- What the task asks
State the count of lines in this material that hold the string "four" and add nothing.
### Records supplied ###
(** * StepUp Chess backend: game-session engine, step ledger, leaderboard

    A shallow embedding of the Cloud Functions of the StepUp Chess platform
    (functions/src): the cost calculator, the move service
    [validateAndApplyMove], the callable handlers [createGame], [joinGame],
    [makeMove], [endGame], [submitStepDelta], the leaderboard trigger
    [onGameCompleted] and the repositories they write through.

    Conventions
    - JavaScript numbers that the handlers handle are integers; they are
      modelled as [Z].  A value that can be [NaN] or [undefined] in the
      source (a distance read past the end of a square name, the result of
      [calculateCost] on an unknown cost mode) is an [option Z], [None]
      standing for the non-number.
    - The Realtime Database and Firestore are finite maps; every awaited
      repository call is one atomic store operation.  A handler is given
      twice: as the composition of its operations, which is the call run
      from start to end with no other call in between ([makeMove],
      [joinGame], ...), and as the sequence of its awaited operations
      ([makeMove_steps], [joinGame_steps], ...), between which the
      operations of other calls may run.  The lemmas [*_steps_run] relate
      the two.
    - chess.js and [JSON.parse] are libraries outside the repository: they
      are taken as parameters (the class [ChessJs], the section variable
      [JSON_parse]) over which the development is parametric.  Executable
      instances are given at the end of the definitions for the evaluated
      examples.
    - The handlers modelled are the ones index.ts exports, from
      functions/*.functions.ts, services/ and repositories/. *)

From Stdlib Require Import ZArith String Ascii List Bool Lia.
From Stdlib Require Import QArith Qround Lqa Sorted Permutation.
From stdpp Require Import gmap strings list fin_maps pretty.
###
### Records supplied ###
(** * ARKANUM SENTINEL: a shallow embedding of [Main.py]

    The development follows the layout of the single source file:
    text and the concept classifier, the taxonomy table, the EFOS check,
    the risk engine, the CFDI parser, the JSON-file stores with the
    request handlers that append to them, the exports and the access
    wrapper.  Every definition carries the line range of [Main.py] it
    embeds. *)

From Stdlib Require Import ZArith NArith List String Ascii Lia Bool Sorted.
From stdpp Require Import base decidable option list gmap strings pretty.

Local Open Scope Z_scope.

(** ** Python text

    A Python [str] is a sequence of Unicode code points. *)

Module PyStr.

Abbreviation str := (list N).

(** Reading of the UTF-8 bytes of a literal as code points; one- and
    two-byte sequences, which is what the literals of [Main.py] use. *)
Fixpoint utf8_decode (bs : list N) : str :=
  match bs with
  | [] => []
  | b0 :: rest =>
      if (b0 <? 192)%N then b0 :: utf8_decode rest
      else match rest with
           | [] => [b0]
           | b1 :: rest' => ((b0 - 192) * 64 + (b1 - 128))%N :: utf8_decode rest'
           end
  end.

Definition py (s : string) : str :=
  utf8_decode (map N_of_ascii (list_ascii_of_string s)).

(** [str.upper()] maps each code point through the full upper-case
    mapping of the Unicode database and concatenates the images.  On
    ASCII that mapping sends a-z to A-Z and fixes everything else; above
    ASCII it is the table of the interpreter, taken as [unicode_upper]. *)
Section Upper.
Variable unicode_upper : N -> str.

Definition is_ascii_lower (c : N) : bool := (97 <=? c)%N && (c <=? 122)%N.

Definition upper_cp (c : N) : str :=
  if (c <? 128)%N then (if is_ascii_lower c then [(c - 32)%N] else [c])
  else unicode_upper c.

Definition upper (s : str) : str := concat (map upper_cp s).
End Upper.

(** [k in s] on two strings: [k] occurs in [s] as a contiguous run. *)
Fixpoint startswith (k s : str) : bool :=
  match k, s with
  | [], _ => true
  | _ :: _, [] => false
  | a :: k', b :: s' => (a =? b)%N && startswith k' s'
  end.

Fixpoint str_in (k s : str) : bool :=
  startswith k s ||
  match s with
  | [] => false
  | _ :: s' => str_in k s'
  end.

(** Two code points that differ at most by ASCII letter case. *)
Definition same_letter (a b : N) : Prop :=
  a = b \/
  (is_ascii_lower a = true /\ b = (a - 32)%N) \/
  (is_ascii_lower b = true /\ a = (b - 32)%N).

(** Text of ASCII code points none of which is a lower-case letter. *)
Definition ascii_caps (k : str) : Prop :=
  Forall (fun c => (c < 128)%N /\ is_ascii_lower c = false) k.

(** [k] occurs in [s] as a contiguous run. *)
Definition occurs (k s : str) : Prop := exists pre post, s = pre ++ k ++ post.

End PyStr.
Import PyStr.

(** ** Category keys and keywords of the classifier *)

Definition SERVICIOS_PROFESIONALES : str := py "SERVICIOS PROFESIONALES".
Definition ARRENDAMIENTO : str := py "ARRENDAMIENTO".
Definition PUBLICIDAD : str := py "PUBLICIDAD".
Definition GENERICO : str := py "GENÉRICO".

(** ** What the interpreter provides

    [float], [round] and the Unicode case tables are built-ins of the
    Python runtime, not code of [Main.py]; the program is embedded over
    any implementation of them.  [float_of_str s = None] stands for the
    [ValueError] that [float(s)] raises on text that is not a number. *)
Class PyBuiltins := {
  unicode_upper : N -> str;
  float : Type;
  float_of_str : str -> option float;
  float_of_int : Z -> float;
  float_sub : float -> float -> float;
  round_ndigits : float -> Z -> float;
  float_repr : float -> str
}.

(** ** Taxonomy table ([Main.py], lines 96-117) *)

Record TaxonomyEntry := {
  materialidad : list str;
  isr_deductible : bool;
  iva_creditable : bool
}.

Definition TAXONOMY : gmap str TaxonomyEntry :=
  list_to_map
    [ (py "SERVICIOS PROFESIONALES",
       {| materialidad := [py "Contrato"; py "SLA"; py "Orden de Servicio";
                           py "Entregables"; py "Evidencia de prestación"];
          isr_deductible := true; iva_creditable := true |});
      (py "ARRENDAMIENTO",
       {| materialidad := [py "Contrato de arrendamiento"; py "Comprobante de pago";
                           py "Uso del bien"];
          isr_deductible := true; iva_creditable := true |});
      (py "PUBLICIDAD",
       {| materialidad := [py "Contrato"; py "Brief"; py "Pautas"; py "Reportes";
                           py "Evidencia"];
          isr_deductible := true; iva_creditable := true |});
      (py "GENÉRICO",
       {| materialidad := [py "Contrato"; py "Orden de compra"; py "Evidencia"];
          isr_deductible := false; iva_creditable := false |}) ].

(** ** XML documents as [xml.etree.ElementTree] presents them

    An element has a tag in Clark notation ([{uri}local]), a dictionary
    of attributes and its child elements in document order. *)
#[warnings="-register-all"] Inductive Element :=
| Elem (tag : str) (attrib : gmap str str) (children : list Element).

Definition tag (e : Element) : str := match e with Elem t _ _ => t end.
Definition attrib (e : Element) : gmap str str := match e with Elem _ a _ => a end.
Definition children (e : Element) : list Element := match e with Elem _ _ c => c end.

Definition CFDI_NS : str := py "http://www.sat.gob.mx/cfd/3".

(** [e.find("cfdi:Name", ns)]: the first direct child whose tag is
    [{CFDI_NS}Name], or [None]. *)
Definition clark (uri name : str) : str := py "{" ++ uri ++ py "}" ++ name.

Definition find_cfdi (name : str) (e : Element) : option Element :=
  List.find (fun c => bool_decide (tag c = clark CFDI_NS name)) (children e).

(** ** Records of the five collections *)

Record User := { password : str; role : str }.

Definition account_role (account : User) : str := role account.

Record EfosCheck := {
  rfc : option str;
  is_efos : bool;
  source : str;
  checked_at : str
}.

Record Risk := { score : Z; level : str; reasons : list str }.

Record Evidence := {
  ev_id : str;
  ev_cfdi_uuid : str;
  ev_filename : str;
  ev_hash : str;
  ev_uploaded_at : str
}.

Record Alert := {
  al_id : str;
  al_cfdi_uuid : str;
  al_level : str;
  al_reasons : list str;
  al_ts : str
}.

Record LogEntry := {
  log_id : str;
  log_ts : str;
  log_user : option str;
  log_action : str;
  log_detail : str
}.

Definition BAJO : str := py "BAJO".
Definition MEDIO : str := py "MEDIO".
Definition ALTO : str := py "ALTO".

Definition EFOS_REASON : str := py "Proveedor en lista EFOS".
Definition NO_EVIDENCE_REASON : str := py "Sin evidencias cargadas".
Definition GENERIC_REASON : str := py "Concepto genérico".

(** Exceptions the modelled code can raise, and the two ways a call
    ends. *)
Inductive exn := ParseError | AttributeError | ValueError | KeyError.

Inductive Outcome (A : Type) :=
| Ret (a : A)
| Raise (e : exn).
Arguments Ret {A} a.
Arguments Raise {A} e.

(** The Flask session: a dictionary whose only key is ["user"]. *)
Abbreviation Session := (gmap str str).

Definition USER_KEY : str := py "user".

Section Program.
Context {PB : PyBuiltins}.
###
### Records supplied ###
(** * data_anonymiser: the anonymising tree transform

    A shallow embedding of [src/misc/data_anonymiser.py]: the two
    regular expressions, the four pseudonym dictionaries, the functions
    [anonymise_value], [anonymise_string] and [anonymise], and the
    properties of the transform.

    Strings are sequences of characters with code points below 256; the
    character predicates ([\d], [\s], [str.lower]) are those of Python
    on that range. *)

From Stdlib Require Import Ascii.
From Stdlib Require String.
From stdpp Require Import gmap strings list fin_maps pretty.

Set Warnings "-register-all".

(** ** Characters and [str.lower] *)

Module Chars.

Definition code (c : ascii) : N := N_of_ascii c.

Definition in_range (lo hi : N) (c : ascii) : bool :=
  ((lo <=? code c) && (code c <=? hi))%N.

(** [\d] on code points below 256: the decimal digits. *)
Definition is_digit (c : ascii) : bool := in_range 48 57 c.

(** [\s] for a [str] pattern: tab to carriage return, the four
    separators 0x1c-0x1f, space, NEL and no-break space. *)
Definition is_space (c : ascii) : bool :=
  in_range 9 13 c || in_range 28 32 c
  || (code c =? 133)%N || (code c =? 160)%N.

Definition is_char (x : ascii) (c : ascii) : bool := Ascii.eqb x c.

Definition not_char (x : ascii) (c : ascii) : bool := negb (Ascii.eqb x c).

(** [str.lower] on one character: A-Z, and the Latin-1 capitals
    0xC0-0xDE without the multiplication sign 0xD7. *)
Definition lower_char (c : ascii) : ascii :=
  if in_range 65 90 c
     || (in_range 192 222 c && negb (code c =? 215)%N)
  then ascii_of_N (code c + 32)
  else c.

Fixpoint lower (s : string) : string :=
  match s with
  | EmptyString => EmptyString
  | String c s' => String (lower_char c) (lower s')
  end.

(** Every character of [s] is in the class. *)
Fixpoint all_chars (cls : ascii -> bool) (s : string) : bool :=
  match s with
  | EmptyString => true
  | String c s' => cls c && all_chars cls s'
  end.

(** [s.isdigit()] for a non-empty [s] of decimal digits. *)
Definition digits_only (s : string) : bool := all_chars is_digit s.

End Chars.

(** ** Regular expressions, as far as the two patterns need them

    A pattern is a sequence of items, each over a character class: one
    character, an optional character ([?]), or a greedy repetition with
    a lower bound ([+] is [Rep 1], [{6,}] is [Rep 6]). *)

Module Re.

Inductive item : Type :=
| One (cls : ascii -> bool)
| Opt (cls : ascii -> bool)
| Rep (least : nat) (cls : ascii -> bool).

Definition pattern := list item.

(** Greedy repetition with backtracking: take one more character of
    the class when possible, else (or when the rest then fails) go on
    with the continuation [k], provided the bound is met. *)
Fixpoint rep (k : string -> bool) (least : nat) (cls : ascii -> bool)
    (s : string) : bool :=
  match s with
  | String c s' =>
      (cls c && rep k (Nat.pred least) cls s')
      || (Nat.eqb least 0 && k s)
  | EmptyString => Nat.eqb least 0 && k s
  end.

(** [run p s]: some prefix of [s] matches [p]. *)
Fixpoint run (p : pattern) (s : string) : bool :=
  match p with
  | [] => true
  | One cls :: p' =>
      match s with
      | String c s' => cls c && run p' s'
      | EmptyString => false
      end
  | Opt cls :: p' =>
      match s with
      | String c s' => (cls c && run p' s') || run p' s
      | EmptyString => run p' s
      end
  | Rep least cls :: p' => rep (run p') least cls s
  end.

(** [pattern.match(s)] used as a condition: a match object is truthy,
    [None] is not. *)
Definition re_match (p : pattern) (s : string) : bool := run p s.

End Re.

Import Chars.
###
- Final answer
2